» **WHAT TO PRODUCE**
Look through the records below and state how many lines carry the string "rest", adding nothing.

SOURCE DATA: Begin

(* ===== verification/XmlPool.v ===== *)
(** * Storage pool XML (crates/lodger-core/src/xml/pool.rs)

    A new directory or NFS pool with every input checked, the document it
    becomes, the readers of a pool document, and the check against the pools
    that exist already. *)

From S2P Require Import Prelude Text Net Validate Xml.

Definition SYSTEM_TREES : list str :=
  lit <$> ["/bin"; "/boot"; "/dev"; "/etc"; "/lib"; "/lib32"; "/lib64"; "/proc"; "/root";
           "/run"; "/sbin"; "/sys"; "/tmp"; "/usr"]%string.

Definition SYSTEM_FOLDERS : list str :=
  lit <$> ["/"; "/home"; "/media"; "/mnt"; "/opt"; "/srv"; "/var"; "/var/lib";
           "/var/lib/libvirt"]%string.

Inductive PoolSource :=
| PoolDir
| PoolNfs (host export : str).

Record NewPool := { new_pool_name : Name; new_pool_path : str; new_pool_source : PoolSource }.

(** A pool document as libvirt returns it. *)
Record PoolXml := { pool_root : Element }.

Section pool.
Context `{Ipnet} `{XmlTree}.

Definition POOL_FOLDER : str := lit "Pool folder".

Definition target_path (value : str) : result InputError str :=
  path ← parse_path POOL_FOLDER value;
  let in_tree := existsb (λ tree, bool_decide (path = tree) ||
                                  starts_with (tree ++ lit "/") path) SYSTEM_TREES in
  if in_tree || bool_decide (path ∈ SYSTEM_FOLDERS) then Err (SystemPath POOL_FOLDER path)
  else Ok path.

Definition plain (path : str) : option str := ok (parse_path (lit "path") path).

Definition NewPool_dir (name : Name) (path : str) : result InputError NewPool :=
  path ← target_path path;
  Ok {| new_pool_name := name; new_pool_path := path; new_pool_source := PoolDir |}.

Definition NewPool_nfs (name : Name) (host export path : str) : result InputError NewPool :=
  path ← target_path path;
  host ← parse_host (lit "NFS server") host;
  export ← parse_path (lit "NFS export") export;
  Ok {| new_pool_name := name; new_pool_path := path; new_pool_source := PoolNfs host export |}.

(** The element that [to_xml] writes. *)
Definition NewPool_element (p : NewPool) : Element :=
  let kind := match new_pool_source p with PoolDir => lit "dir" | PoolNfs _ _ => lit "netfs" end in
  let pool := element_with (lit "pool") [(lit "type", kind)] in
  let pool := push pool (text_element (lit "name") (as_str (new_pool_name p))) in
  let pool :=
    match new_pool_source p with
    | PoolNfs host export =>
        let source := element_new (lit "source") in
        let source := push source (element_with (lit "host") [(lit "name", host)]) in
        let source := push source (element_with (lit "dir") [(lit "path", export)]) in
        let source := push source (element_with (lit "format") [(lit "type", lit "nfs")]) in
        push pool source
    | PoolDir => pool
    end in
  let target := push (element_new (lit "target")) (text_element (lit "path") (new_pool_path p)) in
  push pool target.

Definition NewPool_to_xml (p : NewPool) : str := write (NewPool_element p).

Definition PoolXml_parse (xml : str) : result XmlError PoolXml :=
  Build_PoolXml <$> parse xml (lit "pool").

Definition pool_type (x : PoolXml) : option str := attr_get (e_attributes (pool_root x)) (lit "type").

Definition PoolXml_name (x : PoolXml) : option str := child_text (pool_root x) (lit "name").

Definition PoolXml_target_path (x : PoolXml) : option str :=
  t ← get_child (pool_root x) (lit "target"); child_text t (lit "path").

Definition nfs_source (x : PoolXml) : option (str * str) :=
  if negb (bool_decide (pool_type x = Some (lit "netfs"))) then None
  else
    source ← get_child (pool_root x) (lit "source");
    let format := f ← get_child source (lit "format"); attr_get (e_attributes f) (lit "type") in
    if match format with
       | Some f => negb (bool_decide (f = lit "nfs")) && negb (bool_decide (f = lit "auto"))
       | None => false
       end
    then None
    else
      h ← get_child source (lit "host");
      host ← attr_get (e_attributes h) (lit "name");
      d ← get_child source (lit "dir");
      export ← attr_get (e_attributes d) (lit "path");
      Some (host, export).

Definition PoolXml_to_xml (x : PoolXml) : str := write (pool_root x).

(** Whether an existing pool mounts the same NFS export as a new one. *)
Definition same_export (p : NewPool) (other : PoolXml) : bool :=
  match new_pool_source p, nfs_source other with
  | PoolNfs host export, Some (other_host, other_export) =>
      eq_ignore_ascii_case host other_host &&
      bool_decide (plain other_export = Some export)
  | _, _ => false
  end.

Fixpoint NewPool_check_against (p : NewPool) (existing : list (str * PoolXml)) :
    result InputError unit :=
  match existing with
  | [] => Ok tt
  | (name, other) :: rest =>
      if bool_decide ((PoolXml_target_path other ≫= plain) = Some (new_pool_path p))
      then Err (PathInUse POOL_FOLDER name)
      else if same_export p other then Err (NfsExportInUse name)
      else NewPool_check_against p rest
  end.
End pool.

(** ** Facts *)

Section facts.
Context `{Ipnet}.

(** A folder is below another one when its names start with the other's. *)
Definition below (tree path : str) : Prop := path_parts tree `prefix_of` path_parts path.

Lemma path_parts_app_slash p s :
  path_parts (p ++ lit "/" ++ s) = path_parts p ++ path_parts s.
Proof.
  unfold path_parts. rewrite <- filter_app. f_equal. change (lit "/") with [47]. cbn [app].
  induction p as [|c p IH]; cbn [app split].
  - by rewrite Z.eqb_refl.
  - destruct (c =? 47); [by rewrite IH|]. rewrite IH.
    destruct (split 47 p) as [|q qs] eqn:E; [by apply split_not_nil in E|]. done.
Qed.

Lemma plain_path_parts p : plain_path p → p = lit "/" ++ join (lit "/") (path_parts p).
Proof.
  intros (parts & -> & Hp). rewrite path_parts_join; [done|].
  eapply Forall_impl; [done|naive_solver].
Qed.

(** The two string tests of [target_path] are the test on folder names. *)
Lemma in_tree_below tree path :
  plain_path tree → plain_path path → path_parts tree ≠ [] →
  bool_decide (path = tree) || starts_with (tree ++ lit "/") path = true ↔ below tree path.
Proof.
  intros Ht Hp Hne. rewrite orb_true_iff, bool_decide_eq_true, starts_with_true. unfold below. split.
  - intros [->|[s ->]]; [done|]. rewrite <- app_assoc, path_parts_app_slash. by eexists.
  - intros [rest Hr]. rewrite (plain_path_parts path Hp), (plain_path_parts tree Ht), Hr.
    change (lit "/") with [47]. destruct rest as [|q rest]; [left; by rewrite app_nil_r|right].
    exists (join [47] (q :: rest)).
    assert (Hj : ∀ l, l ≠ [] → join [47] (l ++ q :: rest) =
      join [47] l ++ 47 :: join [47] (q :: rest)).
    { intros l. induction l as [|a l IH]; [done|]. intros _.
      destruct l as [|b l]; [done|]. specialize (IH ltac:(done)). cbn [app] in *.
      rewrite (join_cons 47 a (b :: l ++ q :: rest)), (join_cons 47 a (b :: l)) by done.
      by rewrite IH, <- app_assoc. }
    rewrite Hj by done. rewrite <- !app_assoc. done.
Qed.

Lemma system_trees_plain : Forall (λ t, plain_path t ∧ path_parts t ≠ []) SYSTEM_TREES.
Proof.
  apply Forall_forall. intros t Ht.
  assert (Hb : forallb (λ t, bool_decide (@parse_path ipnet_ref [] t = Ok t) &&
    negb (bool_decide (path_parts t = []))) SYSTEM_TREES = true) by by vm_compute.
  rewrite forallb_forall in Hb. specialize (Hb t). rewrite <- list_elem_of_In in Hb.
  specialize (Hb Ht). apply andb_true_iff in Hb as [Hp Hn]. bool_hyps.
  split; [|done]. by eapply (@parse_path_plain ipnet_ref).
Qed.
End facts.

Section properties.
Context `{Ipnet}.

(** A pool folder is accepted exactly when it is an acceptable path that is
    no system folder and, name by name, neither a system tree nor below one; it
    is returned in its plain form. *)
Theorem target_path_correct value p :
  target_path value = Ok p ↔
  parse_path POOL_FOLDER value = Ok p ∧ (p ∉ SYSTEM_FOLDERS) ∧
  ∀ tree, tree ∈ SYSTEM_TREES → ¬ below tree p.
Proof.
  unfold target_path. rewrite bind_Ok. split.
  - intros (q & Hq & Hr). destruct (existsb _ SYSTEM_TREES) eqn:Et; [done|].
    rewrite orb_false_l in Hr. case_bool_decide as Hf; simplify_eq. split_and!; [done..|].
    intros tree Hin. rewrite existsb_false, Forall_forall in Et. specialize (Et tree Hin).
    pose proof system_trees_plain as Hs. rewrite Forall_forall in Hs.
    destruct (Hs tree Hin) as [Hp Hne].
    rewrite <- in_tree_below by (done || by eapply parse_path_plain). congruence.
  - intros (Hp & Hf & Ht). exists p. split; [done|].
    rewrite (bool_decide_false (p ∈ _)), orb_false_r by done.
    destruct (existsb _ SYSTEM_TREES) eqn:Et; [exfalso|done].
    apply existsb_true, Exists_exists in Et as (tree & Hin & Hb).
    pose proof system_trees_plain as Hs. rewrite Forall_forall in Hs.
    destruct (Hs tree Hin) as [Htp Hne].
    apply (Ht tree Hin). apply in_tree_below; try done. by eapply parse_path_plain.
Qed.

Lemma target_path_plain value p : target_path value = Ok p → plain p = Some p.
Proof.
  unfold target_path. intros (q & Hq & Hr)%bind_Ok. case_match; simplify_eq.
  unfold plain. by rewrite (parse_path_idem _ (lit "path") _ _ Hq).
Qed.

Context `{XmlTree}.

(** What makes an existing pool clash with a new one: its folder in the plain
    form, or the NFS export, with the server compared without regard to case. *)
Definition folder_clash (p : NewPool) (other : PoolXml) : Prop :=
  ∃ raw, PoolXml_target_path other = Some raw ∧ plain raw = Some (new_pool_path p).

Definition export_clash (p : NewPool) (other : PoolXml) : Prop :=
  ∃ host export host' raw, new_pool_source p = PoolNfs host export ∧
    nfs_source other = Some (host', raw) ∧
    to_ascii_lowercase host = to_ascii_lowercase host' ∧ plain raw = Some export.

Lemma same_export_true p other : same_export p other = true ↔ export_clash p other.
Proof.
  unfold same_export, export_clash, eq_ignore_ascii_case.
  destruct (new_pool_source p) as [|host export]; [naive_solver|].
  destruct (nfs_source other) as [[h e]|]; [|naive_solver].
  rewrite andb_true_iff, !bool_decide_eq_true. naive_solver.
Qed.

Lemma folder_clash_true p other :
  (PoolXml_target_path other ≫= plain) = Some (new_pool_path p) ↔ folder_clash p other.
Proof. unfold folder_clash. destruct (PoolXml_target_path other); naive_solver. Qed.

(** A new pool passes the check exactly when no existing pool uses its
    folder or its NFS export; otherwise the error names the first pool that
    clashes, and says folder before export. *)
Theorem check_against_correct p existing :
  match NewPool_check_against p existing with
  | Ok _ => ∀ name other, (name, other) ∈ existing →
              ¬ folder_clash p other ∧ ¬ export_clash p other
  | Err e => ∃ l1 name other l2, existing = l1 ++ (name, other) :: l2 ∧
      (∀ name' other', (name', other') ∈ l1 → ¬ folder_clash p other' ∧ ¬ export_clash p other') ∧
      (e = PathInUse POOL_FOLDER name ∧ folder_clash p other ∨
       e = NfsExportInUse name ∧ ¬ folder_clash p other ∧ export_clash p other)
  end.
Proof.
  induction existing as [|[name other] existing IH]; cbn [NewPool_check_against]; [set_solver|].
  case_bool_decide as Hf; rewrite folder_clash_true in Hf.
  { exists [], name, other, existing. split_and!; [done|set_solver|by left]. }
  destruct (same_export p other) eqn:Hs.
  { apply same_export_true in Hs. exists [], name, other, existing.
    split_and!; [done|set_solver|by right]. }
  assert (Hn : ¬ export_clash p other) by (rewrite <- same_export_true; congruence).
  destruct (NewPool_check_against p existing) as [|e].
  - intros n o. rewrite elem_of_cons. naive_solver.
  - destruct IH as (l1 & n & o & l2 & -> & Hl & He). exists ((name, other) :: l1), n, o, l2.
    split_and!; [done| |done]. intros n' o'. rewrite elem_of_cons. naive_solver.
Qed.

Context `{!XmlTreeLaws}.

(** The readers of a pool document, on the document of a new pool. *)
Lemma NewPool_readers p :
  let x := Build_PoolXml (NewPool_element p) in
  pool_type x = Some (match new_pool_source p with PoolDir => lit "dir" | _ => lit "netfs" end) ∧
  PoolXml_name x = Some (as_str (new_pool_name p)) ∧
  PoolXml_target_path x = Some (new_pool_path p) ∧
  nfs_source x = match new_pool_source p with PoolDir => None | PoolNfs h e => Some (h, e) end.
Proof.
  destruct p as [name path source]. unfold NewPool_element. cbv zeta. cbn [new_pool_source].
  rewrite !text_element_eq.
  destruct source; rewrite !element_with_one, !element_new_spec; split_and!; by xml_read.
Qed.

(** The document of a new pool reads back as the pool: its type, name,
    folder and NFS source.  So a pool that Lodger defined blocks its folder, and
    its export, for every later pool. *)
Theorem new_pool_readback p q value name :
  target_path value = Ok (new_pool_path q) →
  let x := Build_PoolXml (NewPool_element q) in
  PoolXml_name x = Some (as_str (new_pool_name q)) ∧
  PoolXml_target_path x = Some (new_pool_path q) ∧
  nfs_source x = match new_pool_source q with PoolDir => None | PoolNfs h e => Some (h, e) end ∧
  (new_pool_path p = new_pool_path q →
   NewPool_check_against p [(name, x)] = Err (PathInUse POOL_FOLDER name)).
Proof.
  intros Hq x. destruct (NewPool_readers q) as (_ & Hn & Ht & Hs). split_and!; [done..|].
  intros E. cbn [NewPool_check_against]. rewrite bool_decide_true; [done|].
  unfold x. rewrite Ht, E. simpl. by eapply target_path_plain.
Qed.
End properties.

(** ** Witnesses *)

Definition pool_vms : NewPool :=
  {| new_pool_name := MkName (lit "vms"); new_pool_path := lit "/srv/vms"; new_pool_source := PoolDir |}.

Lemma check_against_correct_witness :
  let other := Build_PoolXml (@NewPool_element (xml_ref []) pool_vms) in
  @NewPool_check_against _ (xml_ref []) pool_vms [(lit "old", other)] =
    Err (PathInUse POOL_FOLDER (lit "old")) ∧
  @folder_clash _ (xml_ref []) pool_vms other.
Proof.
  intros other.
  assert (E : @NewPool_check_against _ (xml_ref []) pool_vms [(lit "old", other)] =
    Err (PathInUse POOL_FOLDER (lit "old"))) by reflexivity.
  split; [exact E|].
  pose proof (@check_against_correct _ (xml_ref []) pool_vms [(lit "old", other)]) as Hc.
  rewrite E in Hc. destruct Hc as (l1 & name & o & l2 & Hl & _ & [[_ Hf]|[? _]]); [|done].
  destruct l1 as [|? [|? ?]]; simplify_eq/=. exact Hf.
Defined.

Lemma new_pool_readback_witness :
  let x := Build_PoolXml (@NewPool_element (xml_ref []) pool_vms) in
  @NewPool_check_against _ (xml_ref []) pool_vms [(lit "vms", x)] =
    Err (PathInUse POOL_FOLDER (lit "vms")).
Proof.
  intros x.
  destruct (@new_pool_readback ipnet_ref (xml_ref []) (xml_ref_laws []) pool_vms pool_vms
    (lit "/srv//vms/") (lit "vms") ltac:(reflexivity)) as (_ & _ & _ & Hc).
  exact (Hc eq_refl).
Defined.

SOURCE DATA: End

» **WRITTEN ANSWER**
8